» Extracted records
Lemma stat_line_parse pid comm ws ticks :
  Forall (fun w => word w /\ 0x29 ∉ w) ws -> ws !! 19%nat = Some (FormatUint ticks) -> 0 <= ticks < 2 ^ 63 ->
  parseProcPIDStatStartTicks (stat_line pid comm ws) = Ok (Z.max 1 ticks).
Proof.
  intros Hw Hf Ht. unfold parseProcPIDStatStartTicks, stat_line. set (a := FormatUint pid ++ _).
  assert (Forall word ws) as Hws by (eapply Forall_impl; [exact Hw|]; naive_solver).
  assert (0x29 ∉ line_of ws) as Hp.
  { clear Hf Hws. induction Hw as [|w ws [_ Hn] _ IH]; [apply not_elem_of_nil|].
    change (line_of (w :: ws)) with ((w ++ [0x20]) ++ line_of ws). rewrite !not_elem_of_app, list_elem_of_singleton. auto. }
  rewrite LastIndexByte_last by (rewrite not_elem_of_cons; auto).
  assert (0 < blen (line_of ws)) as Hl.
  { destruct ws as [|w ws]; [done|]. change (line_of (w :: ws)) with ((w ++ [0x20]) ++ line_of ws).
    rewrite !blen_app. pose proof (blen_nonneg w). pose proof (blen_nonneg (line_of ws)). change (blen [0x20]) with 1. lia. }
  pose proof (blen_nonneg a) as Ha. rewrite blen_app, !blen_cons.
  replace ((blen a <? 0) || (blen a + (1 + (1 + blen (line_of ws))) <=? blen a + 2)) with false by lia. cbv zeta.
  replace (a ++ 0x29 :: 0x20 :: line_of ws) with ((a ++ [0x29; 0x20]) ++ line_of ws) by (by rewrite <- app_assoc).
  replace (blen a + 2) with (blen (a ++ [0x29; 0x20])) by (rewrite blen_app; reflexivity).
  rewrite slice_from_app. cbn [obind]. rewrite Fields_line by done.
  pose proof (lookup_lt_Some _ _ _ Hf) as Hlt. replace (blen ws <=? 19) with false by (unfold blen; lia).
  unfold index. cbn [Z.leb Z.compare]. change (Z.to_nat 19) with 19%nat. rewrite Hf. cbn [obind].
  rewrite ParseInt_FormatUint by done. f_equal. destruct (Z.leb_spec ticks 0); lia.
Qed.

(** ** Liveness *)

Lemma readLinuxStartTicks_pos pr pid ticks : readLinuxStartTicks pr pid = Ok ticks -> 0 < ticks.
Proof.
  unfold readLinuxStartTicks, parseProcPIDStatStartTicks. destruct (stat_of pr pid); try done. cbv zeta.
  destruct (_ || _); [done|]. destruct (slice_from _ _); cbn [obind]; [|done|done].
  destruct (_ <=? 19); [done|]. destruct (index _ _); cbn [obind]; [|done|done].
  destruct (ParseInt _) as [t|]; [|done]. destruct (Z.leb_spec t 0); intros [= <-]; lia.
Qed.

Lemma readLinuxBootID_nonempty pr id : readLinuxBootID pr = Ok id -> id <> [].
Proof.
  unfold readLinuxBootID. destruct (boot_id pr); try done. cbv zeta. destruct (bytes_eqb _ []) eqn:E; [done|].
  apply bytes_eqb_neq in E. by intros [= <-].
Qed.

(** What a successful reading of a live process contains. *)
Lemma ProcessIdentityFor_ok pr pid p :
  ProcessIdentityFor pr pid = Ok p ->
  0 < pid /\ p_PID p = pid /\ readLinuxStartTicks pr pid = Ok (p_StartTicks p) /\ readLinuxBootID pr = Ok (p_BootID p) /\
  has_key p = true.
Proof.
  unfold ProcessIdentityFor, processIdentityExtra. destruct (Z.leb_spec pid 0); [done|].
  destruct (processStartTime pr pid); cbn [obind]; [|done|done].
  destruct (readLinuxStartTicks pr pid) as [t| |] eqn:E1; cbn [obind]; [|done|done].
  destruct (readLinuxBootID pr) as [i| |] eqn:E2; cbn [obind fst snd]; [|done|done]. intros [= <-]. cbn.
  split_and!; try done. unfold has_key. cbn. apply readLinuxStartTicks_pos in E1. apply readLinuxBootID_nonempty, bytes_eqb_neq in E2.
  rewrite E2. lia.
Qed.

Lemma equal_keyed a b :
  has_key a = true -> has_key b = true ->
  linuxProcessIdentityEqual a b = Ok ((p_StartTicks a =? p_StartTicks b) && bytes_eqb (p_BootID a) (p_BootID b)).
Proof. intros Ha Hb. unfold linuxProcessIdentityEqual. by rewrite Ha, Hb. Qed.

Lemma equal_legacy a b v :
  has_key a = true -> has_key b = false -> linuxProcessIdentityEqual a b = Ok v ->
  p_StartedAt b < legacyTicksStartedAtThreshold /\ v = (p_StartTicks a =? p_StartedAt b).
Proof.
  intros Ha Hb. unfold linuxProcessIdentityEqual, isLegacyTicksValue. rewrite Ha, Hb. cbn.
  destruct (Z.ltb_spec (p_StartedAt b) legacyTicksStartedAtThreshold); [|done]. by intros [= <-].
Qed.

(** A process is declared alive only when it is the recorded one.  An
    affirmative answer means that the pid runs now with the recorded start ticks
    and, for a record that carries the drift-free key, under the recorded boot id:
    a reused pid or a reboot is never taken for the recorded process, and a record
    with half a key is never alive.  A process pinned while it ran is found alive
    by a later reading exactly when that reading has the same ticks and the same
    boot id, whatever the wall clock did in between; and when the pid has no entry
    it is reported gone. *)
Theorem alive_is_recorded pr p :
  (Alive pr p = Ok true ->
   exists ticks, 0 < p_PID p /\ readLinuxStartTicks pr (p_PID p) = Ok ticks /\
     ((p_StartTicks p = ticks /\ readLinuxBootID pr = Ok (p_BootID p)) \/
      (p_StartTicks p = 0 /\ p_BootID p = [] /\ p_StartedAt p = ticks /\ ticks < legacyTicksStartedAtThreshold))) /\
  (forall pr0 live, ProcessIdentityFor pr0 (p_PID p) = Ok p -> ProcessIdentityFor pr (p_PID p) = Ok live ->
     Alive pr p = Ok (bool_decide (p_StartTicks p = p_StartTicks live /\ p_BootID p = p_BootID live))) /\
  (0 < p_PID p -> stat_of pr (p_PID p) = Missing -> Alive pr p = Ok false) /\
  (forall pid comm ws ticks, p_PID p = pid -> stat_of pr pid = Content (stat_line pid comm ws) ->
     Forall (fun w => word w /\ 0x29 ∉ w) ws -> ws !! 19%nat = Some (FormatUint ticks) -> 0 < ticks < 2 ^ 63 ->
     has_key p = true -> p_StartTicks p <> ticks -> Alive pr p <> Ok true).
Proof.
  assert (Alive pr p = Ok true ->
   exists ticks, 0 < p_PID p /\ readLinuxStartTicks pr (p_PID p) = Ok ticks /\
     ((p_StartTicks p = ticks /\ readLinuxBootID pr = Ok (p_BootID p)) \/
      (p_StartTicks p = 0 /\ p_BootID p = [] /\ p_StartedAt p = ticks /\ ticks < legacyTicksStartedAtThreshold))) as Hs.
  { unfold Alive. destruct (Z.leb_spec (p_PID p) 0); [done|].
    destruct (ProcessIdentityFor pr (p_PID p)) as [live|[]|] eqn:E; [|done|done|done].
    apply ProcessIdentityFor_ok in E as (_ & _ & Ht & Hb & Hk). intros H1. apply obind_tt in H1 as [Hv He].
    exists (p_StartTicks live). split_and!; [lia|done|]. destruct (has_key p) eqn:K.
    - left. rewrite (equal_keyed _ _ Hk K) in He. injection He as He. apply andb_true_iff in He as [H1%Z.eqb_eq H2%bytes_eqb_eq].
      by rewrite <- H2.
    - right. destruct (equal_legacy _ _ _ Hk K He) as [Hlt Heq]. symmetry in Heq. apply Z.eqb_eq in Heq.
      unfold validateStoredProcessIdentity in Hv. rewrite K in Hv. destruct (_ || _) eqn:E2; [done|].
      apply orb_false_iff in E2 as [E2%negb_false_iff E3%negb_false_iff]. apply Z.eqb_eq in E2. apply bytes_eqb_eq in E3.
      split_and!; (done || lia). }
  split_and!; [exact Hs| | |].
  - intros pr0 live H0 H1. unfold Alive. pose proof (ProcessIdentityFor_ok _ _ _ H0) as (Hp & _ & _ & _ & K).
    replace (p_PID p <=? 0) with false by lia. rewrite H1. apply ProcessIdentityFor_ok in H1 as (_ & _ & _ & _ & Kl).
    unfold validateStoredProcessIdentity. rewrite K. cbn [obind]. rewrite equal_keyed by done. f_equal.
    apply eq_true_iff_eq. rewrite andb_true_iff, Z.eqb_eq, bytes_eqb_eq, bool_decide_eq_true. naive_solver.
  - intros Hp Hm. unfold Alive, ProcessIdentityFor, processStartTime, readLinuxStartTicks.
    replace (p_PID p <=? 0) with false by lia. by rewrite Hm.
  - intros pid comm ws ticks <- Hc Hw Hf Ht K Hn Ha. destruct (Hs Ha) as (t & _ & Hr & [[E _]|(E & _)]).
    + unfold readLinuxStartTicks in Hr. rewrite Hc, (stat_line_parse _ _ _ _ Hw Hf ltac:(lia)) in Hr. injection Hr as Hr. lia.
    + unfold has_key in K. rewrite E in K. discriminate.
Qed.

(** A process of pid 42 whose command is a closing parenthesis and a space. *)
Definition sample_ws : list bytes := replicate 19 (str "7") ++ [FormatUint 5000; str "0"].
Definition sample_proc (ticks : Z) (boot : bytes) (btime : Z) : proc := {|
  stat_of pid := if pid =? 42 then Content (stat_line 42 (str ") S 1") (replicate 19 (str "7") ++ [FormatUint ticks; str "0"])) else Missing;
  proc_stat := Content (str "cpu 1 2" ++ [0x0A] ++ str "btime " ++ FormatUint btime ++ [0x0A]);
  boot_id := Content (boot ++ [0x0A])
|}.
Definition sample_live (ticks : Z) (boot : bytes) (started : Z) : ProcessIdentity :=
  {| p_PID := 42; p_StartedAt := started; p_StartTicks := ticks; p_BootID := boot |}.

(** The clock steps back an hour: the process is still alive.  After a reboot it
    is not, although its pid and its ticks are the same. *)
Lemma alive_is_recorded_witness :
  let p := sample_live 5000 (str "b1") (1700000050 * nanoPerSec) in
  Alive (sample_proc 5000 (str "b1") 1699996400) p = Ok true /\ Alive (sample_proc 5000 (str "b2") 1700000000) p = Ok false.
Proof.
  assert (ProcessIdentityFor (sample_proc 5000 (str "b1") 1700000000) 42 =
    Ok (sample_live 5000 (str "b1") (1700000050 * nanoPerSec))) as E0 by (vm_compute; reflexivity).
  assert (ProcessIdentityFor (sample_proc 5000 (str "b1") 1699996400) 42 =
    Ok (sample_live 5000 (str "b1") (1699996450 * nanoPerSec))) as E1 by (vm_compute; reflexivity).
  assert (ProcessIdentityFor (sample_proc 5000 (str "b2") 1700000000) 42 =
    Ok (sample_live 5000 (str "b2") (1700000050 * nanoPerSec))) as E2 by (vm_compute; reflexivity).
  set (p := sample_live 5000 (str "b1") (1700000050 * nanoPerSec)) in *. cbv zeta.
  pose proof (alive_is_recorded (sample_proc 5000 (str "b1") 1699996400) p) as (_ & H1 & _).
  pose proof (alive_is_recorded (sample_proc 5000 (str "b2") 1700000000) p) as (_ & H2 & _).
  change (p_PID p) with 42 in H1, H2. rewrite (H1 _ _ E0 E1), (H2 _ _ E0 E2).
  split; [rewrite bool_decide_true|rewrite bool_decide_false]; [reflexivity|split; reflexivity|reflexivity|].
  intros [_ F]. discriminate F.
Defined.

» Requirement
Look back at the entries above and repeat, unchanged, every line from the line holding "(** ** Liveness *)" through the line holding "unfold readLinuxBootID. destruct".

» Your response
(** ** Liveness *)

Lemma readLinuxStartTicks_pos pr pid ticks : readLinuxStartTicks pr pid = Ok ticks -> 0 < ticks.
Proof.
  unfold readLinuxStartTicks, parseProcPIDStatStartTicks. destruct (stat_of pr pid); try done. cbv zeta.
  destruct (_ || _); [done|]. destruct (slice_from _ _); cbn [obind]; [|done|done].
  destruct (_ <=? 19); [done|]. destruct (index _ _); cbn [obind]; [|done|done].
  destruct (ParseInt _) as [t|]; [|done]. destruct (Z.leb_spec t 0); intros [= <-]; lia.
Qed.

Lemma readLinuxBootID_nonempty pr id : readLinuxBootID pr = Ok id -> id <> [].
Proof.
  unfold readLinuxBootID. destruct (boot_id pr); try done. cbv zeta. destruct (bytes_eqb _ []) eqn:E; [done|].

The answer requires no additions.